La décroissance est capable de renverser l’hégémonie culturelle néolibérale
L’intellectuel communiste italien Antonio Gramsci, penseur du concept d’hégémonie culturelle, affirmait au début du XXe siècle que la conquête du pouvoir passait par la bataille de l’opinion. La décroissance est capable de gagner « la guerre intellectuelle » définie par Gramsci face aux néolibéraux et aux socialistes ainsi que de conquérir l’hégémonie culturelle pour imposer sa vision du monde. Cette guerre est déjà en marche et son issue est plus probable qu’il n’y paraît. Dans son livre Sapiens, Yuval Noah Harari rappelle que « la coopération humaine à grande échelle reposant sur des mythes, il est possible de changer les formes de coopération en changeant les mythes, en racontant des histoires différentes. Dans les circonstances appropriées, les mythes peuvent changer vite. En 1789, la population française changea de croyance presque du jour au lendemain, abandonnant la croyance au mythe du droit divin des rois pour le mythe de la souveraineté du peuple ». Le XVIIIe siècle était celui de la sécularisation des sociétés occidentales. En 1905, la France sortait enfin de l’emprise de l’Église avec la loi de séparation des Églises et de l’État. Le XXIe siècle, dans la continuité de ce processus de sécularisation, doit être celui de la sortie de la religion de la croissance. Cette sécularisation est une question de survie pour l’humanité.

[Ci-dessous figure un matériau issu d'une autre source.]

Lemma sized_lookup h n k : sized h n !! k = if decide (k = str "Content-Length") then Some [FormatInt n] else h !! k.
Proof.
  unfold sized, Header_Set. change (CanonicalMIMEHeaderKey (str "Content-Length")) with (str "Content-Length").
  case_decide as Hk; [subst k; apply lookup_insert_eq|by apply lookup_insert_ne].
Qed.
Lemma sized_sendable h n : free_header h -> 0 <= n < 2 ^ 63 -> sendable (sized h n).
Proof.
  intros Hf Hn. split.
  - unfold sized, Header_Set. change (CanonicalMIMEHeaderKey (str "Content-Length")) with (str "Content-Length"). rewrite delete_insert_eq. by apply free_delete.
  - intros vs. rewrite sized_lookup, decide_True by done. intros [= <-]. by exists n.
Qed.
Lemma sized_size h n : 0 <= n < 2 ^ 63 -> header_size (sized h n) <= header_size h + 110.
Proof.
  intros Hn. pose proof (Header_Set_size h (str "Content-Length") (FormatInt n)) as Hs. rewrite FormatInt_nonneg in Hs by lia.
  pose proof (FormatUint_len n Hn). change (len (str "Content-Length")) with 14 in Hs. unfold sized. rewrite FormatInt_nonneg by lia. lia.
Qed.
Lemma sized_agrees h h0 n : agrees strict h h0 -> agrees strict (sized h n) h0.
Proof.
  intros Ha. apply agrees_fill; [done|repeat constructor|]. intros Hk. exfalso. revert Hk. apply (bool_decide_eq_false_1 _). vm_compute. reflexivity.
Qed.
Lemma sized_has h n k : k <> str "Content-Length" -> has (sized h n) k = has h k.
Proof. intros Hk. unfold has. by rewrite sized_lookup, decide_False. Qed.
Lemma sized_Set h n k v : CanonicalMIMEHeaderKey k <> str "Content-Length" -> Header_Set (sized h n) k v = sized (Header_Set h k v) n.
Proof. intros Hk. unfold sized, Header_Set. by apply insert_insert_ne. Qed.

Lemma dated_sized h n : dated (sized h n) = sized (dated h) n.
Proof. unfold dated. rewrite sized_has by done. split_if; [done|]. by apply sized_Set. Qed.
Lemma sniff_sized w n p : exists h, sniffContentType w p = set_header w h /\ sniffContentType (set_header w (sized (w_header w) n)) p = set_header w (sized h n).
Proof.
  unfold sniffContentType. cbn [set_header w_header]. rewrite sized_has by done.
  assert (Header_Get (sized (w_header w) n) (str "Content-Encoding") = Header_Get (w_header w) (str "Content-Encoding")) as ->.
  { unfold Header_Get. by rewrite sized_lookup, decide_False. }
  split_if; eexists; (split; [|rewrite ?sized_Set by done; reflexivity]); [done|by destruct w].
Qed.

Lemma WriteHeader_sized w : w_headerComplete w = false -> 0 <= w_numWritten w < 2 ^ 63 ->
  let w1 := set_header w (sized (w_header w) (w_numWritten w)) in
  WriteHeader w1 200 = Some (complete_header (set_status w 200) (sized (dated (w_header w)) (w_numWritten w)) (w_numWritten w)).
Proof.
  intros Hc Hn w1. unfold WriteHeader. replace (w_headerComplete w1) with false by (symmetry; exact Hc). cbv zeta. cbn [Z.ltb Z.gtb Z.compare orb].
  cbn [w1 set_header set_status w_header w_contentLen]. fold (dated (sized (w_header w) (w_numWritten w))). rewrite dated_sized.
  assert (Header_Get (sized (dated (w_header w)) (w_numWritten w)) (str "Content-Length") = FormatInt (w_numWritten w)) as ->.
  { unfold Header_Get. by rewrite sized_lookup, decide_True. }
  rewrite ParseUint_FormatInt by done. destruct (same_spec (FormatInt (w_numWritten w)) []) as [E|_]; [|done].
  rewrite FormatInt_nonneg in E by lia. by destruct (FormatUint_nonempty (w_numWritten w)).
Qed.

(** A response on the stream: the header [h] for what the handler had set, and the body. *)
Record on_stream (out : list Z) (r : response) (size : Z) (st : Z) (h : header_map) (n : nat) (ps : list (list Z)) : Prop := {
  os_status : rs_status r = Some st /\ 200 <= st <= 999;
  os_header : exists h0, rs_sent r = Some h0 /\ agrees strict h h0;
  os_sendable : sendable h /\ header_size h <= size + 554;
  os_length : forall vs, h !! str "Content-Length" = Some vs -> vs = [FormatInt (len (rs_body r))];
  os_body : List.concat ps = rs_body r;
  os_out : out = header_frame (response_fields n st h) ++ data_frames ps;
}.

Lemma wrote_on_stream w r size : wrote w r size -> w_headerWritten w = true ->
  exists st h n ps, on_stream (o_written (w_str w)) r size st h n ps /\ h !! str "Content-Length" = None.
Proof.
  intros [A1 _ A6 A7 A8 A9 A10 A11 A12 A13] Hw. rewrite Hw in A12. destruct A12 as ([st Est] & _ & h0 & h & n & ps & B1 & (B2 & B3 & B4) & B5 & B6).
  destruct (A7 st Est) as [Ew Hst]. rewrite Ew in B6. assert (h !! str "Content-Length" = None) as Hno
    by (apply free_absent; [done|]; apply (bool_decide_unpack _); vm_compute; exact I).
  exists st, h, n, ps. split; [|done]. constructor; try done.
  - by exists h0.
  - split; [by apply free_sendable|]. unfold date_size, type_size in B4. lia.
  - intros vs Hvs. by rewrite Hno in Hvs.
Qed.

Lemma no_trailers w : sendable (w_header w) -> w_trailers w = ∅ -> w_trailerWritten w = false -> flushTrailers w = Some (promote w).
Proof.
  intros Hs Ht Hf. unfold flushTrailers. rewrite Hf. assert (w_trailers (promote w) = ∅) as E; [|by rewrite E].
  unfold promote. cbn [set_trailers w_trailers]. rewrite Ht.
  assert (List.filter (fun k => HasPrefix k TrailerPrefix) (map fst (iterate (w_loops w) (w_header w))) = []) as ->; [|done].
  assert (forall kv, kv ∈ iterate (w_loops w) (w_header w) -> HasPrefix (fst kv) TrailerPrefix = false) as Hk.
  { intros [k vs] Hkv. rewrite iterate_all in Hkv. apply elem_of_map_to_list in Hkv. by destruct (sendable_key _ _ _ Hs Hkv) as (_ & ? & _). }
  induction (iterate (w_loops w) (w_header w)) as [|kv o IH]; [done|]. cbn [map List.filter]. rewrite Hk by constructor. apply IH. intros; apply Hk. by constructor.
Qed.

(** A response that was not sent before is sent with its length. *)
Lemma finish_first w r size : wrote w r size -> w_headerWritten w = false -> size < 2 ^ 37 -> len (rs_body r) < 2 ^ 62 ->
  exists w' st h n ps, Flush (add_length w) = Some w' /\ on_stream (o_written (w_str w')) (send (settle r 200)) size st h n ps
    /\ h !! str "Content-Length" = Some [FormatInt (len (rs_body r))]
    /\ sendable (w_header w') /\ w_trailers w' = ∅ /\ w_trailerWritten w' = false.
Proof.
  intros Hw Hh Hs Hl. pose proof (len_nonneg (rs_body r)). pose proof (wr_count _ _ _ Hw) as Hn. pose proof (wr_free _ _ _ Hw) as Hf.
  assert (h_cl : w_header w !! str "Content-Length" = None) by (apply free_absent; [done|]; apply (bool_decide_unpack _); vm_compute; exact I).
  assert (add_length w = set_header w (sized (w_header w) (w_numWritten w))) as Ea.
  { unfold add_length, has. rewrite Hh, h_cl. done. }
  unfold Flush, FlushError.
  assert (exists w1, wrote w1 (settle r 200) size /\ w_headerComplete w1 = true /\ w_headerWritten w1 = false
    /\ exists cl, (if negb (w_headerComplete (add_length w)) then WriteHeader (add_length w) 200 else Some (add_length w))
       = Some (complete_header w1 (sized (w_header w1) (w_numWritten w1)) cl)) as (w1 & Hw1 & Hc1 & Hh1 & cl & ->).
  { rewrite Ea. cbn [set_header w_headerComplete]. destruct (w_headerComplete w) eqn:Hc; cbn [negb].
    - exists w. split; [by apply wrote_settled|]. split; [done|]. split; [done|]. exists (w_contentLen w). destruct w. cbn in *. by subst.
    - pose proof (WriteHeader_sized w Hc ltac:(lia)) as E. cbv zeta in E. rewrite E.
      pose proof (wrote_completes w r size (w_header w) 200 Hw Hc ltac:(lia) Hf (wr_agrees _ _ _ Hw) ltac:(unfold type_size; lia)) as Hw'.
      eexists. split; [exact Hw'|]. split; [done|]. split; [done|]. by exists (w_numWritten w). }
  cbn [mbind option_bind]. set (w2 := complete_header w1 (w_header w1) cl). set (n := w_numWritten w1).
  change (complete_header w1 (sized (w_header w1) n) cl) with (set_header w2 (sized (w_header w2) n)).
  destruct Hw1 as [A1 (A2 & A3 & A4 & A5 & A5') A6 A7 A8 A9 A10 A11 A12 A13]. rewrite Hh1, Hc1 in *. destruct A12 as (B1 & B2 & B3).
  assert (n = len (rs_body r)) as En by exact A8. assert (0 <= n < 2 ^ 63) as Hn63 by lia.
  symmetry in A6. apply bool_decide_eq_true_1 in A6 as [st Est]. destruct (A7 st Est) as [Ew Hst].
  unfold doWrite. replace (w_headerWritten (set_header w2 _)) with false by (symmetry; exact Hh1). cbn [negb].
  destruct (sniff_sized w2 n (rs_body r)) as (h & E1 & E2). destruct (sniff_ok w2 (rs_body r) (rs_header r) A9 A11) as (h' & E3 & S1 & S2 & S3).
  rewrite E1 in E3. assert (h' = h) as -> by (injection E3; congruence). replace (w_smallResponseBuf (set_header w2 _)) with (rs_body r) by (symmetry; exact B3).
  rewrite E2. pose proof (sized_sendable h n S1 Hn63) as Hsend. pose proof (sized_size h n Hn63) as Hsz. change (w_header w2) with (w_header w1) in S3.
  unfold date_size, type_size in *. rewrite writeHeader_written; cbn [set_header w_str w_header w_trailers w_status w2 complete_header]; [|done|done|done|lia|lia].
  cbn [mbind option_bind negb]. set (w3 := set_flags _ true _ _). destruct (write_data_written w3 []) as [m ->]; [done|cbn; rewrite B3; cbn; change (len (@nil Z)) with 0; lia|].
  cbn [mbind option_bind]. eexists _, st, (sized h n), (w_loops w1), (one_frame (rs_body r)). split; [reflexivity|]. split; [|split; [rewrite sized_lookup, decide_True by done; by rewrite En|done]].
  constructor.
  - split; [|done]. cbn in *. congruence.
  - exists (rs_header r). split; [cbn in *; by rewrite B1|by apply sized_agrees].
  - split; [done|lia].
  - intros vs. rewrite sized_lookup, decide_True by done. intros [= <-]. cbn. by rewrite En.
  - apply one_frame_concat.
  - cbn -[data_frames header_frame]. by rewrite B2, B3, app_nil_l, app_nil_r, Ew.
Qed.

Lemma meaning_body_len cs : len (rs_body (meaning cs)) <= total_payload cs.
Proof.
  assert (forall r, len (rs_body (foldl means r cs)) <= len (rs_body r) + total_payload cs) as Hle; [|exact (Hle no_response)].
  unfold total_payload. induction cs as [|c cs IH]; intros r; cbn [foldl flat_map]; [change (len (@nil Z)) with 0; lia|].
  destruct (means_body r c) as (b & Eb & Hb). specialize (IH (means r c)). rewrite Eb, len_app in IH. rewrite len_app. lia.
Qed.

(** A handler that took the stream has sent the header. *)
Lemma taken_sent cs r : (rs_taken r = true -> is_Some (rs_sent r)) -> rs_taken (foldl means r cs) = true -> is_Some (rs_sent (foldl means r cs)).
Proof.
  revert r. induction cs as [|c cs IH]; intros r Hr; [done|]. apply IH. destruct c; cbn; try done. unfold extended. by repeat split_if.
Qed.

(** What a request whose handler returned leaves on its stream. *)
Lemma serve_written cs : Forall call_ok cs -> (strict = true -> Forall no_addition cs) -> calls_size cs < 2 ^ 37 -> total_payload cs < 2 ^ 62 ->
  let r := meaning cs in
  exists w fate st h n ps, serve false cs = Some (w, fate) /\ fate = (if rs_taken r then HandedOver else Closed)
    /\ on_stream (o_written (w_str w)) (if rs_taken r then r else send (settle r 200)) (calls_size cs) st h n ps
    /\ (rs_taken r = false -> rs_sent r = None -> h !! str "Content-Length" = Some [FormatInt (len (rs_body r))]).
Proof.
  intros Hc Hadd Hs Hl r. destruct (wrote_run cs _ _ 0 wrote_new Hc Hadd) as (w & E & Hw); [lia|cbn [no_response rs_body]; change (len (@nil Z)) with 0; lia|]. fold (meaning cs) in Hw. fold r in Hw. rewrite Z.add_0_l in Hw.
  unfold serve. rewrite E. cbn [mbind option_bind]. unfold finish_request. destruct (wr_flags _ _ _ Hw) as (_ & F1 & F2 & _ & ->).
  assert (len (rs_body r) < 2 ^ 62) as Hb by (pose proof (meaning_body_len cs); unfold r; lia).
  destruct (rs_taken r) eqn:Et.
  - exists w, HandedOver. assert (w_headerWritten w = true) as Hh.
    { pose proof (wr_out _ _ _ Hw) as Ho. destruct (w_headerWritten w); [done|]. destruct Ho as [Ho _].
      destruct (taken_sent cs no_response) as [h0 Eh]; [done|done|]. fold (meaning cs) in Eh. fold r in Eh. congruence. }
    destruct (wrote_on_stream w r _ Hw Hh) as (st & h & n & ps & Hos & _). by exists st, h, n, ps.
  - destruct (w_headerWritten w) eqn:Hh.
    + assert (add_length w = w) as -> by (unfold add_length; by rewrite Hh). pose proof (wr_out _ _ _ Hw) as Ho. rewrite Hh in Ho. destruct Ho as (_ & _ & h0 & _ & _ & _ & Eh0 & _).
      destruct (wrote_flush w r _ Hw) as (w1 & -> & Hw1 & Hh1); [lia|done|]. cbn [mbind option_bind]. destruct (wr_flags _ _ _ Hw1) as (_ & G1 & G2 & _).
      rewrite no_trailers by (done || apply free_sendable, Hw1). cbn [mbind option_bind]. destruct (wrote_on_stream w1 _ _ Hw1 Hh1) as (st & h & n & ps & Hos & _).
      eexists _, Closed, st, h, n, ps. split; [reflexivity|]. split; [done|]. split; [exact Hos|]. intros _ En. congruence.
    + destruct (finish_first w r _ Hw Hh) as (w1 & st & h & n & ps & -> & Hos & Hcl & G0 & G1 & G2); [lia|done|]. cbn [mbind option_bind].
      rewrite no_trailers by done. cbn [mbind option_bind]. by eexists _, Closed, st, h, n, ps.
Qed.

Louis XVI, ne prenant pas au sérieux la menace de la contestation sociale qui grondait à Paris, écrivait dans son journal un simple mot au sujet des évènements du 14 juillet 1789 : « rien ». Si nous ne voulons pas répéter les erreurs de ce monarque, il est temps de réaliser que la croissance est une impasse et que l’heure est venue de construire collectivement et démocratiquement un nouveau mythe pour ne pas être décapité par la guillotine du changement climatique.